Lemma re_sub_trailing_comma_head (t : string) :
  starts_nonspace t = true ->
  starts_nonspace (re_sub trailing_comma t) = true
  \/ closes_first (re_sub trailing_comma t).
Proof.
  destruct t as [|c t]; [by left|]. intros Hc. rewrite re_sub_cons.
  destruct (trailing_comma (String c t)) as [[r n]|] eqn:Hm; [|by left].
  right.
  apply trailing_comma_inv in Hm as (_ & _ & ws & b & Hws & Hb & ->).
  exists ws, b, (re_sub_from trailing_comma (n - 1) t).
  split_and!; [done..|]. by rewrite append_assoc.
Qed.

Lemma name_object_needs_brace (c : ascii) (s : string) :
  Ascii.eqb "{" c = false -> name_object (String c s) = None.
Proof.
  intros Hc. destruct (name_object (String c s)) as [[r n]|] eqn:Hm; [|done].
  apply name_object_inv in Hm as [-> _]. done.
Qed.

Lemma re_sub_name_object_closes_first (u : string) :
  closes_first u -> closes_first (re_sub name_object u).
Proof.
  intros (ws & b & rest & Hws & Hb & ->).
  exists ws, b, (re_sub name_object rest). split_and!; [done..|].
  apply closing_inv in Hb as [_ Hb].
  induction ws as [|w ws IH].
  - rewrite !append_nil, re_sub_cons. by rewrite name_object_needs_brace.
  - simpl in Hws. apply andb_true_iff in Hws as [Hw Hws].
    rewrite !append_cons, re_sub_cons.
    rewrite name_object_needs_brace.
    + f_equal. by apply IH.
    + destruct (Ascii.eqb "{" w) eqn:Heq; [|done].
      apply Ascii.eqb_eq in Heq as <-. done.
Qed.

==

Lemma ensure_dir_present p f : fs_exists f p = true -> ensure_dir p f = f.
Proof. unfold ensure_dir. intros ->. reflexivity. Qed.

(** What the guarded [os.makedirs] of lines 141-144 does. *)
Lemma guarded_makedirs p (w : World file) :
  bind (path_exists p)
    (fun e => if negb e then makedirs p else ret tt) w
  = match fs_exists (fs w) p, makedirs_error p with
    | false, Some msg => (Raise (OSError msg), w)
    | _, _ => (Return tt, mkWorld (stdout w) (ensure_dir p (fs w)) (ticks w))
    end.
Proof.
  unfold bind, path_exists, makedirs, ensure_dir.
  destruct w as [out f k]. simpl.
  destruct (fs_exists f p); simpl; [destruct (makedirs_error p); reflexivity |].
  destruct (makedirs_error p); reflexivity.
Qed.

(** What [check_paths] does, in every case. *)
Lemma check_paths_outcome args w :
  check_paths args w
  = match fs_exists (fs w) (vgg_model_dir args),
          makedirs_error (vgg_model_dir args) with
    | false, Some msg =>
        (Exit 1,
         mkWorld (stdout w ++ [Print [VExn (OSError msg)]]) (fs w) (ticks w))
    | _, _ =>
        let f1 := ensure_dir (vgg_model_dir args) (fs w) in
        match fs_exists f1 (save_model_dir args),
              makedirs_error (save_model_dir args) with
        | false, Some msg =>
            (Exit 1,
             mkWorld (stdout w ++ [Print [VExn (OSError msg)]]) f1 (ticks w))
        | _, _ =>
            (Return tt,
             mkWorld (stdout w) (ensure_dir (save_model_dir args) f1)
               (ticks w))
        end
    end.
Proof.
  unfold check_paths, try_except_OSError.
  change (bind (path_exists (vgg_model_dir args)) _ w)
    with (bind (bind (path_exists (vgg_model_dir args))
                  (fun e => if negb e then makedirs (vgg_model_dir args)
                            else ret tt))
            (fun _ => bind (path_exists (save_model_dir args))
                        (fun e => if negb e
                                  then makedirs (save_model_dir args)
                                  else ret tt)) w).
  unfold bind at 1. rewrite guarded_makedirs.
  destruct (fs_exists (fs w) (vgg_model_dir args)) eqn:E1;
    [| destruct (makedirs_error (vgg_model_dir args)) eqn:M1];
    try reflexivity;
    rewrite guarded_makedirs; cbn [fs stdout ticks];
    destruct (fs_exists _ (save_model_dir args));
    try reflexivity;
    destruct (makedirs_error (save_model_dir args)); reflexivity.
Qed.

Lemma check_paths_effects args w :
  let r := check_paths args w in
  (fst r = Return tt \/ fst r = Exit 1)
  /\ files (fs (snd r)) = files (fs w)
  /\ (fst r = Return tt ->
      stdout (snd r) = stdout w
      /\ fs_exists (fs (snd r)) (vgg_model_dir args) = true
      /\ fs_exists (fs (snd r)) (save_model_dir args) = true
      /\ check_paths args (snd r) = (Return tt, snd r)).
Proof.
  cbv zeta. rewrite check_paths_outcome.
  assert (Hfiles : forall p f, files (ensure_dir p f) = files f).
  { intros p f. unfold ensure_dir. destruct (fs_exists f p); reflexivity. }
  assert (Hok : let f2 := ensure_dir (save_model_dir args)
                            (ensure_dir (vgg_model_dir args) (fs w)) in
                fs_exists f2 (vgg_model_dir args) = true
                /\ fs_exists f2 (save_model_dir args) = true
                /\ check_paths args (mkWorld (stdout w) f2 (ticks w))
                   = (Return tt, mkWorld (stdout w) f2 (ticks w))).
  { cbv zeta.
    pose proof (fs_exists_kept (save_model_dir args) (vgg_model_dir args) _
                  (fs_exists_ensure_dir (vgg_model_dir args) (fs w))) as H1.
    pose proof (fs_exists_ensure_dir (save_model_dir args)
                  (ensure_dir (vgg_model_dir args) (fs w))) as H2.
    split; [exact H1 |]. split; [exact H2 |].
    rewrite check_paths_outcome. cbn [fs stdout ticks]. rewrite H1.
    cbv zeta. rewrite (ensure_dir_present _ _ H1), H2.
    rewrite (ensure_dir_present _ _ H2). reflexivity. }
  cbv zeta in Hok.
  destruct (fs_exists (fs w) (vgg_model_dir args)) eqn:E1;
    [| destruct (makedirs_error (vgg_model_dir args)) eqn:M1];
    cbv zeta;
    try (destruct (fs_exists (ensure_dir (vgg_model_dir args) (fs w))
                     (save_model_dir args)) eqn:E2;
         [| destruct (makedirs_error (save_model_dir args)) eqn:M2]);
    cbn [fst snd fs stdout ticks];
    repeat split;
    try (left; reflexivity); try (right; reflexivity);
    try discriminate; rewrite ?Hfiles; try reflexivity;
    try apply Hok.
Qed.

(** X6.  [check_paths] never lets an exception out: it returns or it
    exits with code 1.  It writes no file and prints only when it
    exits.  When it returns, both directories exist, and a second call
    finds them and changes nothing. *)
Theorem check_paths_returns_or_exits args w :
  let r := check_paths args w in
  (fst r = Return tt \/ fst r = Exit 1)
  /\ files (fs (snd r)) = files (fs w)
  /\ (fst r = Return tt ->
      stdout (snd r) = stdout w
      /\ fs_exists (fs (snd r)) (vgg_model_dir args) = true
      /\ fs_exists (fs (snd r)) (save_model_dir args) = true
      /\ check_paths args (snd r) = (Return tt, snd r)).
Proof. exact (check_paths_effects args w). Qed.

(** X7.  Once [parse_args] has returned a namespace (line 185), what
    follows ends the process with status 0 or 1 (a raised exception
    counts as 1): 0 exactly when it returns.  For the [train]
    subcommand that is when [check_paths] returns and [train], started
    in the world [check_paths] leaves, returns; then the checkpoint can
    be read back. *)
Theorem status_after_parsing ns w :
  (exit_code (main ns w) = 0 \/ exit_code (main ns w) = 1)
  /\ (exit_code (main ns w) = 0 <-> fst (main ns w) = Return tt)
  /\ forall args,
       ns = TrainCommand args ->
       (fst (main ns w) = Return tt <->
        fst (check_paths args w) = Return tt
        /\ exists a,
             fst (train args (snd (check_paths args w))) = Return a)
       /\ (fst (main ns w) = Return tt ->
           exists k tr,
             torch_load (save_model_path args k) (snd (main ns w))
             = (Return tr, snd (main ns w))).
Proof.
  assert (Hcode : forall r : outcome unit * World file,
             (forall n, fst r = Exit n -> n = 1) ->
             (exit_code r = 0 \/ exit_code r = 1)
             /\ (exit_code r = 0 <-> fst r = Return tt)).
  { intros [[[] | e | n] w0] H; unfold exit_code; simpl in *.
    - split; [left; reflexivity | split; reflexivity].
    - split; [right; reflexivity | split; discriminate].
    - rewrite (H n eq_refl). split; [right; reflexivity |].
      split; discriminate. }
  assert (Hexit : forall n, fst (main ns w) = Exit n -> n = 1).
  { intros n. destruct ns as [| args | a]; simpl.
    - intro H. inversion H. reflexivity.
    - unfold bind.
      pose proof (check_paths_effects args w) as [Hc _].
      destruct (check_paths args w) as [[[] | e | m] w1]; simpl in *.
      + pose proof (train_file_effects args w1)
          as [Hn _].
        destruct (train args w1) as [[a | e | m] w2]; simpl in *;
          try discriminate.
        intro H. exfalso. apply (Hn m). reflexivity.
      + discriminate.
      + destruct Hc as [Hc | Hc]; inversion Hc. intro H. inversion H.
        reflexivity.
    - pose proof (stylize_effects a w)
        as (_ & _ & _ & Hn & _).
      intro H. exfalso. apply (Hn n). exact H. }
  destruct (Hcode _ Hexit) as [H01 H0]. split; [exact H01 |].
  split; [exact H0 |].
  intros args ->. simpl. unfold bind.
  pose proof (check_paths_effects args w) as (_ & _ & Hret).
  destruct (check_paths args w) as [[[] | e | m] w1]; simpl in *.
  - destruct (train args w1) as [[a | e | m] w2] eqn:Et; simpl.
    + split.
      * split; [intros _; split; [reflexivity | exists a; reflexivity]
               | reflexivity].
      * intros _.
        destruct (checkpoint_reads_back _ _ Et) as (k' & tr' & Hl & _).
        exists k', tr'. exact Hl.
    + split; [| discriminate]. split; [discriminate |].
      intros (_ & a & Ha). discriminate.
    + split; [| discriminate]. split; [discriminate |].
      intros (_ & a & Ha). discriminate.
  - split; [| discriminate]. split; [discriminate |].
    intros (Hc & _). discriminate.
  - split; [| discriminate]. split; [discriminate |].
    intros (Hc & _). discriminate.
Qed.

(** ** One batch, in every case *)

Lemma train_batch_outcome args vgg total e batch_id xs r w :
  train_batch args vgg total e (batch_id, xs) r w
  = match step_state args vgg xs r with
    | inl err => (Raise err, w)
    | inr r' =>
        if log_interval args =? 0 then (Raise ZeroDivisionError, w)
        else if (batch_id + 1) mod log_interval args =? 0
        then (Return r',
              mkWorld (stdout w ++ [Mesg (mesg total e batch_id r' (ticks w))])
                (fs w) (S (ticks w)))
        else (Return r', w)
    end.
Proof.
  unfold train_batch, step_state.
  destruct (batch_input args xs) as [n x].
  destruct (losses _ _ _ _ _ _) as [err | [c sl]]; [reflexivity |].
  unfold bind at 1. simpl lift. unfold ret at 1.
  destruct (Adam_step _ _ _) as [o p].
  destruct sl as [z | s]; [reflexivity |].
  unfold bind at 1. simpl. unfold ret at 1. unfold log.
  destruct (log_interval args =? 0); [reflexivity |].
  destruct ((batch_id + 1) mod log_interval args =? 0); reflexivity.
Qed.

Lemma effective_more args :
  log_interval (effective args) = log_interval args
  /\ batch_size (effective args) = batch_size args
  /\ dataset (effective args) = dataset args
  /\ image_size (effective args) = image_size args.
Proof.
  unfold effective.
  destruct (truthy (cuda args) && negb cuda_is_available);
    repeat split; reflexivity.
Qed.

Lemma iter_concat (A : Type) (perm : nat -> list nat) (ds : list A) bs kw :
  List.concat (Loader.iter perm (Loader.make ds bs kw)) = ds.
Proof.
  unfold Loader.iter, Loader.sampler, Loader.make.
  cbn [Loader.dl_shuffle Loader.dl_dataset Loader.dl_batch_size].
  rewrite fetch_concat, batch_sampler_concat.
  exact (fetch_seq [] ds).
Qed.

==

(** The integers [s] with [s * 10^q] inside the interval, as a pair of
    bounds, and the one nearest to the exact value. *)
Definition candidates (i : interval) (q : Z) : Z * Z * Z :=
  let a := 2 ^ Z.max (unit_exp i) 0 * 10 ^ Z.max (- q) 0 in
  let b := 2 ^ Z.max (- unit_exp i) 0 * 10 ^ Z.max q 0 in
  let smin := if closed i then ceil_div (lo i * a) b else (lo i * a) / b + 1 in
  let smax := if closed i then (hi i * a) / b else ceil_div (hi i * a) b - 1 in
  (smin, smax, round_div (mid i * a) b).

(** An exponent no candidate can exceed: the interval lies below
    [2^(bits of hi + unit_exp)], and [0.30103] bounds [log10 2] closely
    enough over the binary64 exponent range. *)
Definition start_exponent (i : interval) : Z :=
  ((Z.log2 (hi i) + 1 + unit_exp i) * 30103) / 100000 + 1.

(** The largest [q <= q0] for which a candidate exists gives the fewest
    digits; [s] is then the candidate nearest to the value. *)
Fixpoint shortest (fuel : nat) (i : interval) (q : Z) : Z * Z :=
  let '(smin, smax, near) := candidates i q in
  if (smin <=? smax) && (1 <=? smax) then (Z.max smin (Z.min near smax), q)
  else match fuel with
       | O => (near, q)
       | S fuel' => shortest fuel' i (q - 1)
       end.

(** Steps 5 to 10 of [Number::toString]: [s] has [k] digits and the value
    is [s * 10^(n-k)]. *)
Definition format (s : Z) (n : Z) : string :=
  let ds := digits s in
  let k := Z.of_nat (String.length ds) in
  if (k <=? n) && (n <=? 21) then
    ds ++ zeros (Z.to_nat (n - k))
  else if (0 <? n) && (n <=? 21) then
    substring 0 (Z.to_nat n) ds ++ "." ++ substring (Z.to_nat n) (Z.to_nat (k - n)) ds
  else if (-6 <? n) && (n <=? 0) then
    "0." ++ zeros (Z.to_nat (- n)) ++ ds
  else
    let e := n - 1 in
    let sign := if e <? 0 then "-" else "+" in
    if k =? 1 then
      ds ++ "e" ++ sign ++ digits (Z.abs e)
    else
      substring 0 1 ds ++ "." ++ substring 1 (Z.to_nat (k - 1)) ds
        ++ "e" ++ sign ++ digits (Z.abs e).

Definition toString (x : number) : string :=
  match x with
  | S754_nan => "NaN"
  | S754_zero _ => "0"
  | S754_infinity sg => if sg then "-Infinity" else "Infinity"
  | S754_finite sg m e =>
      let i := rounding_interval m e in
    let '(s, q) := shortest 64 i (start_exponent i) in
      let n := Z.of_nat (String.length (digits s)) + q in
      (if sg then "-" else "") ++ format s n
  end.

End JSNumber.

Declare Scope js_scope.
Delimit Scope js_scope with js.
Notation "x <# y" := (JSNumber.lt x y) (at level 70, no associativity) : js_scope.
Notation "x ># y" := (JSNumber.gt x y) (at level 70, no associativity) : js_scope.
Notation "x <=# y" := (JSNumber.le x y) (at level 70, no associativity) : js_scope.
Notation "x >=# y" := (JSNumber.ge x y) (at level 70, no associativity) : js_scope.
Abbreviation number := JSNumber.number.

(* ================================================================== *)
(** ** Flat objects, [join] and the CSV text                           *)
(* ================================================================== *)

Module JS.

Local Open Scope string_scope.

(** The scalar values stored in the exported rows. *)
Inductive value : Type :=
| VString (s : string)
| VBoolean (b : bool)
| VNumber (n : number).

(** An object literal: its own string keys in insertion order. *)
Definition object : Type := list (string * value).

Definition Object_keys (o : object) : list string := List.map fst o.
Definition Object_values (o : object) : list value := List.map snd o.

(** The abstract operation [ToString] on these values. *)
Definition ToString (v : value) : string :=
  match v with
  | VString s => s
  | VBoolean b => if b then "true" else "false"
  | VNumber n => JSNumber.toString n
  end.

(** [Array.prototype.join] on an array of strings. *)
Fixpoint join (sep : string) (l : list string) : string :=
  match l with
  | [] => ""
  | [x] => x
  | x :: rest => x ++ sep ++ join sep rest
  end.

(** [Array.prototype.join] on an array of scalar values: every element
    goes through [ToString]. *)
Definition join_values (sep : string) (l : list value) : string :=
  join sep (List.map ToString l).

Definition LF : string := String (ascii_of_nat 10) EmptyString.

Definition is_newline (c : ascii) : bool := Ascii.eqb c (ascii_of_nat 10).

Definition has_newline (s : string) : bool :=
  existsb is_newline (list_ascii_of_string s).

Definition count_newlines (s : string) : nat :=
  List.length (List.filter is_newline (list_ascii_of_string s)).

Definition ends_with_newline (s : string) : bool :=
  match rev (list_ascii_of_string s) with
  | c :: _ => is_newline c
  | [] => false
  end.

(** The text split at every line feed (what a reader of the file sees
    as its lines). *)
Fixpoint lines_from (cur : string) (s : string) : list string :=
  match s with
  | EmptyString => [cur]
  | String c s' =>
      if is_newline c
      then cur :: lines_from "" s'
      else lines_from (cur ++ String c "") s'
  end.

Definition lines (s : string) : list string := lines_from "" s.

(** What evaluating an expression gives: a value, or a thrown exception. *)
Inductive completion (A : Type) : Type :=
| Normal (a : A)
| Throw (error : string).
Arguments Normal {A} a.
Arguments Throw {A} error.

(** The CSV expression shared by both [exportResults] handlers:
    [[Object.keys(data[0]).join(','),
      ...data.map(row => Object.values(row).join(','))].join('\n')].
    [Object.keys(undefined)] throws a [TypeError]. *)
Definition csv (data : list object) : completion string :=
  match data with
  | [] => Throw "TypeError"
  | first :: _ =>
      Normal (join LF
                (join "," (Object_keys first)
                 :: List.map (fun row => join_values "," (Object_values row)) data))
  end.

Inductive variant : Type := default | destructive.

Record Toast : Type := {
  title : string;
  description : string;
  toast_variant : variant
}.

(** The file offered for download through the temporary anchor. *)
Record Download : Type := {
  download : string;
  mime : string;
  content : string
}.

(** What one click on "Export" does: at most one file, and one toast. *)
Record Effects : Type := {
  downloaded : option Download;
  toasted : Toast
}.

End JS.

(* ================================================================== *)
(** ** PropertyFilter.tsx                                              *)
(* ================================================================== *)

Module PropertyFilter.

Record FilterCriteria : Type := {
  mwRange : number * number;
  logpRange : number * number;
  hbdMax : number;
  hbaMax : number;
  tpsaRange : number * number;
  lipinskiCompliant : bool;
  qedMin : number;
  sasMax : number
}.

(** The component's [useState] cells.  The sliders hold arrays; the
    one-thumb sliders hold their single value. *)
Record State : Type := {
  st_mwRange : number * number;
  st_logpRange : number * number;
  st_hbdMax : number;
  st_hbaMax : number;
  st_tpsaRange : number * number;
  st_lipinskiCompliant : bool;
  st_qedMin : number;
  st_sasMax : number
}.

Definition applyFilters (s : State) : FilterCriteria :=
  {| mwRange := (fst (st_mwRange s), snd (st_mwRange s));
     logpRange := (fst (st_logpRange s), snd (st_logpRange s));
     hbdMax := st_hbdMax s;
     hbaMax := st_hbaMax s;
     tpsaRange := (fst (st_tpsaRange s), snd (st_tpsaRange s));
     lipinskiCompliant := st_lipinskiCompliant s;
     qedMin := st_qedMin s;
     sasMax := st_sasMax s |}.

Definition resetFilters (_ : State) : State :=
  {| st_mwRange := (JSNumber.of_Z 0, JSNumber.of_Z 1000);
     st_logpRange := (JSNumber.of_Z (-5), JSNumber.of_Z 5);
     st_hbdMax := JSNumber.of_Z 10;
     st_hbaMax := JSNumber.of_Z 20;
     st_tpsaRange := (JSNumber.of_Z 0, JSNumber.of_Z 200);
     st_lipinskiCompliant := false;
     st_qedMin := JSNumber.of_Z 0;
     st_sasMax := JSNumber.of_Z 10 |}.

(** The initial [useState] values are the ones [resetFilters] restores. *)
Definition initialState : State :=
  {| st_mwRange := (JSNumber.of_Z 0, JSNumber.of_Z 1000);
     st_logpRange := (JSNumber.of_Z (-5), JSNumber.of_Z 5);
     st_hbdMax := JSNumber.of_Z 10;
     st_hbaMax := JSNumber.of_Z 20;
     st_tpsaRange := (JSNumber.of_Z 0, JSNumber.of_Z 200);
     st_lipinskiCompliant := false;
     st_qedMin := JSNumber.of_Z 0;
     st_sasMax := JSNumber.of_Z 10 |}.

• [PROBLEM DETAILS]
From the records above, how many lines include the word "done"? Only the number is wanted.

• [ANSWER SPACE]
6